The open-market-data skill is a clean, well-structured CLI reference for querying public financial data APIs. It contains no prompt injection attempts, no data exfiltration mechanisms, and no suspicious code execution patterns. All monitored behavior during installation — filesystem, network, and process activity — was consistent with a standard npm package installation, with no canary file tampering detected.

Category Scores

Prompt Injection 95/100 · 30%
Data Exfiltration 95/100 · 25%
Code Execution 90/100 · 20%
Clone Behavior 100/100 · 10%
Canary Integrity 100/100 · 10%
Behavioral Reasoning 90/100 · 5%

Findings (5)

LOW API key exposure via environment variables -5

The skill documents setting API keys via 'export' shell commands and 'omd config set', which would make these keys visible in the agent's environment and shell history. This is standard CLI practice but worth noting as the agent could inadvertently log or expose these values.

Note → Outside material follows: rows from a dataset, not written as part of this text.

Lemma work_memory_refines_witness :
  let '(replies, db) := call_all call_journal sample_calls new_journal in
  map is_ok replies = [true; false; false; true]
  ∧ wv_event_count (verify_journal db) = 2.
Proof.
  pose proof (work_memory_refines sample_calls ltac:(apply (bool_decide_unpack _); by vm_compute)
    ltac:(repeat constructor)) as H.
  destruct (call_all call_journal sample_calls new_journal) as [replies db].
  assert (call_all (λ c : work_call * (uuid * datetime), spec_work c.1) sample_calls []
    = ((call_all (λ c : work_call * (uuid * datetime), spec_work c.1) sample_calls []).1,
       (call_all (λ c : work_call * (uuid * datetime), spec_work c.1) sample_calls []).2)) as E
    by (by destruct (call_all _ sample_calls [])).
  rewrite E in H. destruct H as (-> & _ & Hv). split; [vm_compute; reflexivity|].
  destruct Hv as [_ ->]; [vm_compute; discriminate|]. vm_compute. reflexivity.
Defined.

(** The journal of one start. *)
Definition sample_journal : work_database := Eval vm_compute in
  (write_journal (Start "W-1" "org/repo#7" "Fix the parser" None) 5 (of_instant 63900000000000000)
     new_journal).2.

Definition sample_replay : Replay := Eval vm_compute in
  match replay sample_journal true with Ok r => r | Err _ => empty_replay end.

Lemma sample_replayed : replay sample_journal true = Ok sample_replay.
Proof. vm_compute. reflexivity. Qed.

Lemma journal_tampering_detected_witness :
  rp_events sample_replay ≠ []
  ∧ wd_events sample_journal = wd_events sample_journal
  ∧ wd_state sample_journal = wd_state sample_journal
  ∧ rp_events sample_replay = rp_events sample_replay.
Proof.
  split; [discriminate|].
  apply (journal_tampering_detected sample_journal sample_journal true true sample_replay sample_replay
    sample_replayed sample_replayed eq_refl).
  intros e e' He He' [Hn _]. apply Hn. cbn [sample_replay rp_events] in He, He'.
  apply list_elem_of_singleton in He, He'. by rewrite He, He'.
Defined.

(** The journal of a work recorded through every stage to its merge. *)
Definition merged_journal : work_database := Eval vm_compute in
  (call_all call_journal
    [(Start "W-1" "org/repo#7" "Fix the parser" None, (5, of_instant 63900000000000000));
     (Record_event "W-1" CHECKPOINT "planned" (Some PLANNED) None None, (6, of_instant 63900000001000000));
     (Record_event "W-1" CHECKPOINT "coding" (Some IMPLEMENTING) None None, (7, of_instant 63900000002000000));
     (Record_event "W-1" CHECKPOINT "in review" (Some REVIEWING) None None, (8, of_instant 63900000003000000));
     (Record_event "W-1" CHECKPOINT "verified" (Some VERIFIED) None None, (9, of_instant 63900000004000000));
     (Record_event "W-1" CHECKPOINT "merged" (Some MERGED) None None, (10, of_instant 63900000005000000))]
    new_journal).2.

Definition merged_snapshot : WorkSnapshot := Eval vm_compute in
  match show_work "W-1" merged_journal with
  | Ok s => s
  | Err _ => mk_WorkSnapshot "" "" "" ISSUE [] 0 ""
  end.

Lemma merged_shown : show_work "W-1" merged_journal = Ok merged_snapshot.
Proof. vm_compute. reflexivity. Qed.

Lemma work_lifecycle_witness :
  length (ws_events merged_snapshot) = 6%nat
  ∧ we_stage <$> last (ws_events merged_snapshot) = Some MERGED
  ∧ (∃ e, e ∈ ws_events merged_snapshot ∧ we_stage e = REVIEWING)
  ∧ ∃ first rest, ws_events merged_snapshot = first :: rest
     ∧ we_kind first = STARTED ∧ we_stage first = ISSUE
     ∧ we_reference first = Some (ws_issue_reference merged_snapshot)
     ∧ ws_initial_summary merged_snapshot = we_summary first.
Proof.
  destruct (work_lifecycle merged_journal "W-1" merged_snapshot merged_shown) as (H & _ & Hl & Hs & _).
  split; [reflexivity|]. split; [exact Hl|]. split; [|exact H].
  apply (Hs REVIEWING). vm_compute. discriminate.
Defined.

LOW Outbound network requests to multiple financial APIs -5

The omd CLI makes outbound HTTPS requests to 8 different financial data providers. While this is the intended and legitimate purpose of the tool, it creates multiple outbound network channels. All destinations are well-known public financial data APIs.

LOW npm package installed from public registry -10

The skill installs the 'open-market-data' npm package globally. While the install monitoring showed no anomalous behavior, npm packages can contain preinstall/postinstall scripts that execute arbitrary code. The package.json evidence was empty, meaning install scripts could not be directly verified from the captured evidence alone.

INFO Unrelated skill reference in lock.json -5

The .clawhub/lock.json file references 'academic-research-hub' skill which is unrelated to open-market-data. This appears to be a build artifact from the skill registry system rather than a dependency or security concern.

INFO Read-only financial data queries with no write capabilities -5

All omd commands are read-only queries against public financial data APIs. The skill does not instruct the agent to make trades, submit orders, or perform any write operations. This significantly limits the potential for harm even if misused.